In contrast to Mark Kiel’s work, authors postulate that BrdU could be use for identification of quiescent fraction of HSC. Clarification of the confusion was following:
Wilson et al. found that the presence of BrdU, like some other pyrimidine analogs, induces cells to cycle, presumably through low levels of toxicity. The estimates of BrdU uptake are therefore not necessarily those of basal level entry into cell cycle, but rather reflect cellular response to injury. The uptake rate alone may therefore lead to artificially high estimates of cell cycling.
That’s why Trumpp’s group got 10-fold more quiescent HSC then Morrison’s group.
Thus, previous studies using long-term BrdU uptake kinetics have missed the d-HSC population since all HSCs are induced to proliferate due to BrdU toxicity on differentiated blood cells, and, therefore, no dormant HSCs remain in this setting.
… by modeling BrdU decay in LRC-HSCs, over time we can reveal the presence of a dormant population that comprises about one-seventh of the CD34negLSKCD150+48− subset dividing once every 145 days, which is equivalent to about five divisions per C57/BL6 lifetime.
3. Introduction of new techniques for identification of quiescent population of stem cells.
For the first time authors used in vivo method of quiescence measuring. All studies before were done on dead (fixed) cells. Probably this cell division tracing technique could be applied for study of adult stem cells in other tissues.
The combined results from the two labeling methods revealed that the previously defined uniform and highly stringent immunophenotypic stem cell pool is not homogeneous and has a dormant, label-retaining cell (LRC) pool represented by only about 600 cells per mouse. This population contained the majority of the long-term multilineage reconstitution potential.
This technique allows to sort that highly quiescent population of HSC and test their self-renewal and differentiation potential. And indeed vast majority of self-renewal and long-term multilineage reconstitution potential was found within the dormant HSC subset.
4. Researchers described physiological role of quiescent HSC population in detail.
Now it seems like the function of HSC in development looks amazingly logical:
In embryogenesis HSC are actively dividing, which supports extensive fetal growth. After birth some HSC exit cell cycle, switch off the “expansion program” and become dormant.

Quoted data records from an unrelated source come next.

(* ================================================================= *)
(** ** Interpolation *)

Lemma interpolate_pipeline (f p : string) (S E : option PyValue)
    (q : QueryBuilder) :
  pipeline (interpolate f p S E q)
  = (pipeline q ++ [Interpolation f p None None])%list.
Proof. reflexivity. Qed.

(** The interpolation case of the normalization loop never raises, and fills
    each missing bound from the terminal call's. *)
Lemma normalize_function_Interpolation (start end_ : option PyValue)
    (f p : string) (s e : option PyValue) :
  normalize_function start end_ (Interpolation f p s e)
  = inr (Interpolation f p (if is_None s then start else s)
                           (if is_None e then end_ else e)).
Proof. reflexivity. Qed.

(** C4 (the code departs from the claim). [interpolate(f, p, start=3, end=9)]
    appends a step whose start and end are [None], not 3 and 9; a later
    [read(start=100, end=200)] then hands the transport an interpolation over
    100 to 200. *)
Theorem interpolate_drops_its_bounds :
  pipeline (interpolate "linear" "1min" (Some (py_datetime 3)) (Some (py_datetime 9)) (__init__ "Sensor"))
  = [Interpolation "linear" "1min" None None]
  /\ exists w',
       read (bounds (Some (py_datetime 100)) (Some (py_datetime 200)))
            (fresh (interpolate "linear" "1min" (Some (py_datetime 3)) (Some (py_datetime 9))
                      (__init__ "Sensor")))
       = (inr (Returned (client_read (self w'))), w')
       /\ pipeline (self w')
          = [Interpolation "linear" "1min" (Some (py_datetime 100)) (Some (py_datetime 200))].
Proof.
  split; [reflexivity|]. eexists (Build_world _ _ _). vm_compute.
  split; reflexivity.
Qed.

Thus, adult HSCs are not simply resting but are in a deeply inactive state involving reduced metabolism, ribosomal biogenesis, and DNA replication, all consistent with dormancy. Since despite their dormancy, these cells exhibit the highest self-renewal potential of all blood cells, the organism must protect them from any mutations that may unleash their potential in an uncontrolled manner that may, in turn, promote their stepwise transformation into leukemic stem cells.
So if highly quiescent (dormant) HSC population resting in bone marrow single niches, what do they do? And their guess – exit of quiescence and start to divide after injury – find confirmation in a series of experiments that introduce stresses on the hematopoietic system. Moreover, they were able to show that the dormant population of HSC can come back to a quiescent state after stress-factor is removed. So they do their job and get back to sleep.
(picture credit: Anne Wilson and Andreas Trumpp, 2008)
5. Techniques used by authors seem to be very useful for other purposes and reproducible.
Oh god, I love the reproducibility! And it’s kind of magic but exactly in the same time yet another group published quite similar findings using the same in vivo model.
Excellent study! Must read, must cite.